I apologize again. The response doesn’t feel natural at all, but thick and poisonous. My explanation regarding a full orthopedic program cannot dissipate his tangible sadness. Or his continued questions.

“But they have pain. Can you fix it?”

My mind knows the answer is still “no” but my heart cannot support it. I need back up.

“Nate?” I beckon my supervisor. “These twins…they’ve been waiting outside the gate for five days. I know we can’t…but I need your confirmation.”

Nate’s gaze falls on the young girls. “Technically, we can’t,” he says softly.

I turn back to three pairs of desperate eyes. Feigning confidence, I repeat that the program is full.

The father is staring at me. Finally, with a quick nod he motions his family off the cement slab and toward the exit gate. I watch the man shuffle through shifty sand, trying to support his twin daughters. My heart breaks. I feel like a liar.

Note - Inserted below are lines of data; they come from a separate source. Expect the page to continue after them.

Lemma story_step_partition c op now :
  partition_ok c now -> now <= op_time op -> lo <= op_time op -> is_u64 (op_time op) -> partition_ok (story_step c op) (op_time op).
Proof.
  intros Hp Hn Hlo Hu. destruct op as [ev|ev args a]; cbn [story_step op_time op_event] in *.
  - by eapply observe_partition.
  - pose proof (partition_ok_mono _ _ _ Hn Hu Hp) as Hp'.
    destruct (correlate_correlated c ev args a now Hp Hn Hu) as (chain & p & c1 & R).
    eapply correlated_partition; [done| | | |exact R].
    + eapply lineage_grown_partition; [apply (proj2 (ancestry_spec c _ _ _))|done].
    + done.
    + apply correlate_ok, Hp.
Qed.

(** ** Stories are the connected components of the ancestries *)

(** The ancestries along a run. *)
Fixpoint run_chains (c : Correlator) (ops : list story_op) : list (list Z) :=
  match ops with
  | [] => []
  | op :: ops' =>
      match op with
      | OpObserve _ => []
      | OpCorrelate ev _ _ => [fst (ancestry c (ev_PID ev) (ev_PPID ev) (ev_Timestamp ev))]
      end ++ run_chains (story_step c op) ops'
  end.

Definition linked (chains : list (list Z)) (x y : Z) : Prop := exists ch, ch ∈ chains /\ x ∈ ch /\ y ∈ ch.

(** An assignment of stories to processes is exactly the components. *)
Definition components (f : Z -> option nat) (chains : list (list Z)) : Prop :=
  (forall x, is_Some (f x) <-> exists ch, ch ∈ chains /\ x ∈ ch) /\
  (forall x y, is_Some (f x) -> f x = f y <-> rtc (linked chains) x y).

Lemma components_ext f g chains : (forall x, f x = g x) -> components f chains -> components g chains.
Proof.
  intros E [H1 H2]. split.
  - intros x. rewrite <- E. apply H1.
  - intros x y. rewrite <- !E. apply H2.
Qed.

Lemma linked_mono chains chains' x y :
  rtc (linked chains) x y -> rtc (linked (chains ++ chains')) x y.
Proof.
  apply rtc_subrel. intros a b (ch & Hch & Ha & Hb). exists ch. split; [apply elem_of_app; by left|done].
Qed.

(** Without expiry, the stories of a state are the same at any later time. *)
Lemma story_of_later c now now' pid :
  partition_ok c now -> now <= now' -> is_u64 now' -> now' - lo <= window_of c ->
  story_of c now' pid = story_of c now pid.
Proof.
  intros [Hh Ho Ht] Hn Hu Hw. unfold story_of. destruct (co_byPID c !! pid) as [p|] eqn:Ep; cbn; [|done].
  destruct (ho_member c Hh _ _ Ep) as (s & Hs & _). rewrite (load_Some _ _ _ Hs).
  pose proof (Ht _ _ Hs) as [].
  assert (forall t, now <= t <= now' -> idle t (sl_lastTS s) (window_of c) = false) as Hi.
  { intros t Htt. unfold idle. destruct (sl_lastTS s <? t) eqn:E; bool_prop; [|done]. cbn [andb].
    unfold is_u64 in Hu. rewrite u64_small by (unfold is_u64; lia). apply Z.ltb_ge. lia. }
  by rewrite !Hi by lia.
Qed.

(** Adding a chain to the components. *)
Section join.
Context (f g : Z -> option nat) (chains : list (list Z)) (chain : list Z) (p : nat).

Definition joined (x : Z) : Prop := x ∈ chain \/ exists z, z ∈ chain /\ is_Some (f z) /\ f z = f x.

Context (Hf : components f chains)
  (Hin : forall x, joined x -> g x = Some p)
  (Hout : forall x, ~ joined x -> g x = f x /\ f x <> Some p).

Instance joined_dec x : Decision (joined x).
Proof.
  unfold joined. destruct (decide (x ∈ chain)); [left; by left|].
  destruct (decide (Exists (fun z => is_Some (f z) /\ f z = f x) chain)) as [H|H]; rewrite Exists_exists in H.
  - left. right. destruct H as (z & ? & ? & ?). eauto.
  - right. intros [?|(z & ? & ? & ?)]; [done|]. apply H. eauto.
Defined.

Lemma linked_sym l : Symmetric (linked l).
Proof. intros a b (ch & ? & ? & ?). exists ch. auto. Qed.

Lemma joined_near x : joined x -> exists z, z ∈ chain /\ rtc (linked (chains ++ [chain])) x z.
Proof.
  intros [Hx|(z & Hz & Hs & E)]; [by exists x|]. exists z. split; [done|].
  apply linked_mono. apply Hf; [by rewrite <- E|done].
Qed.

Lemma linked_joined a b :
  linked (chains ++ [chain]) a b -> is_Some (g a) -> g a = g b.
Proof.
  destruct Hf as [H1 H2]. intros (ch & [Hch| ->%list_elem_of_singleton]%elem_of_app & Ha & Hb) _.
  2: { rewrite !Hin; [done|by left|by left]. }
  assert (Hfa : is_Some (f a)) by (apply H1; eauto).
  assert (E : f a = f b) by (apply H2; [done|]; apply rtc_once; by exists ch).
  assert (Hiff : joined a -> joined b).
  { intros [Hc|(z & Hz & Hs & Ez)]; right; [exists a|exists z]; split_and!; try done. congruence. }
  assert (Hiff' : joined b -> joined a).
  { intros [Hc|(z & Hz & Hs & Ez)]; right; [exists b|exists z]; split_and!; try done; congruence. }
  destruct (decide (joined a)) as [Hja|Hja].
  - by rewrite !Hin by auto.
  - rewrite (proj1 (Hout a Hja)), (proj1 (Hout b (fun H => Hja (Hiff' H)))). done.
Qed.
(** C8: an attack is reported, and not over and over.  On any run, with any
    timestamps, the attack-chain alerts of one storyline list strictly more
    tactics each time, every one at least the configured threshold (and at least
    two) and at most the five there are; so a storyline is reported at most four
    times, however many alerts are filed in it. *)
Theorem chain_alerts_increase cfg c0 ops id :
  NewCorrelator cfg = Some c0 -> Z.of_nat (length ops) < 2 ^ 64 ->
  let ns := reports id (run_alerts c0 ops) in
  StronglySorted Z.lt ns /\ Forall (fun n => Z.max 2 (sc_Threshold cfg) <= n <= 5) ns /\ (length ns <= 4)%nat.
Proof.
  intros Hc Hl ns. destruct (NewCorrelator_threshold cfg c0 Hc) as (Ht & Ht' & Hi & Hn).
  destruct (NewCorrelator_ok 0 cfg c0 Hc) as [Hh _].
  destruct (reports_increase ops c0 id Hh Hi) as [Hs Hf]; [rewrite Hn; lia|]. fold ns in Hs, Hf.
  assert (Hf' : Forall (fun n => Z.max 2 (sc_Threshold cfg) <= n <= 5) ns).
  { eapply Forall_impl; [exact Hf|]. cbn. intros n [Hb _]. lia. }
  split_and!; [done|done|].
  pose proof (sorted_bounded_length 2 5 ns Hs) as Hlen.
  assert (Forall (fun n => 2 <= n <= 5) ns) as Hf2 by (eapply Forall_impl; [exact Hf'|]; cbn; lia).
  specialize (Hlen Hf2). lia.
Qed.

(** ** Concrete runs *)

Lemma oldest_story_wins_witness :
  exists p, story_of (story_run example_start example_ops) (30 * Millisecond) 200 = Some p /\ p = 0%nat.
Proof.
  pose proof (oldest_story_wins DefaultStorylineConfig example_start (take 3 example_ops)
    (example_proc 200 60 30 "sh") ∅
    (newAlert (example_proc 200 60 30 "sh") "sensitive-file-access" TechAbuseElevation SeverityHigh "")) as H.
  destruct H as (p & Hp & Hs & _).
  - reflexivity.
  - split; [repeat (apply Forall_cons_2; [split; z_compute|]); apply Forall_nil_2|repeat constructor; z_compute].
  - vm_compute. discriminate.
  - exists p. split; [exact Hs|]. vm_compute in Hs. congruence.
Defined.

Our orthopedic program isn’t full.

As a screening team we had decided to allocate the sixty one orthopedic surgery slots. We divided the slots among three weeks, which is how long the screening center is open. The alternative was to take all sixty one patients as they come. First come, first serve. If we had chosen this option our slots would have filled in about three days’ time.

Some team members thought it would be fair to offer surgical opportunities to patients who will journey to Cotonou over the next two weeks. We agreed that we would attempt this approach. This meant that we would take only ten more orthopedic patients this week. We had already found those ten.

 I had thought we made a sound decision. After all, I had turned countless patients away this week. This is difficult; however, “no” is more straightforward and undemanding when the patient doesn’t meet surgical critera. I feel okay when I can shunt the control elsewhere because the disappointment is not my fault. You’re too young to have the surgery. Mercy Ships only offers this to women who are past child-bearing age. Or I’m sorry, but Mercy Ships does not do this kind of surgery. Or unfortunately, surgery could make the problem worse. These conversations are certainly sad, but they’re doable.

This “no” felt completely different. Gone were the external factors. I had no organizational chart to fall back on, no exclusion critera to support my verdict. These Nigerian twins met the requirements for surgery, but there is an overwhelming demand so we had to pick and choose. Our selection system seemed ungrounded and unstable. I don’t even want to make life-changing decisions for myself. How can I make them for other people?

When the decision is mine (or ours, as a team) the responsibility feels sovereign. The power is dreadful and condemning.

I feel like I am playing God.

Speaking of God, I am not sure what Jesus would do in this situation. He faced desperate eyes and crippling ailments. I am willing to bet that he felt overwhelmed. Even though his divine nature had no healing limitations or surgical quotas, I am convinced that as a man he felt aching disappointment and deep discouragement in every breath he took.

I watch the twins approach the exit gate. I want to scream, Come back next week! We have more slots! But what if they are too late? What if they can’t make it through the gate? What if they are the ninth and tenth orthopedic patients in line, and are denied again because we accept the first seven?

I turn back to the weaving line of people, some of them soon-to-be patients. The queue seems more like a maze of fraught individuals eager to come out at the right end. I signal the next man to approach me.

Now I understand what Jesus would do. He would keep meeting with those who are suffering. He would come back to this cement slab every day. He would remain open and continue to offer his heart to the wounded, broken, and downtrodden.

Just because you can’t help everyone does not mean that you don’t try to help anyone.

 

0700 at the screening center. outside the gate nearly a thousand people gather every day .

Disclaimer: This is a personal and private page about my experience aboard. This is not an official Mercy Ships page. The reviews and statements presented here may not reflect the beliefs of the organization.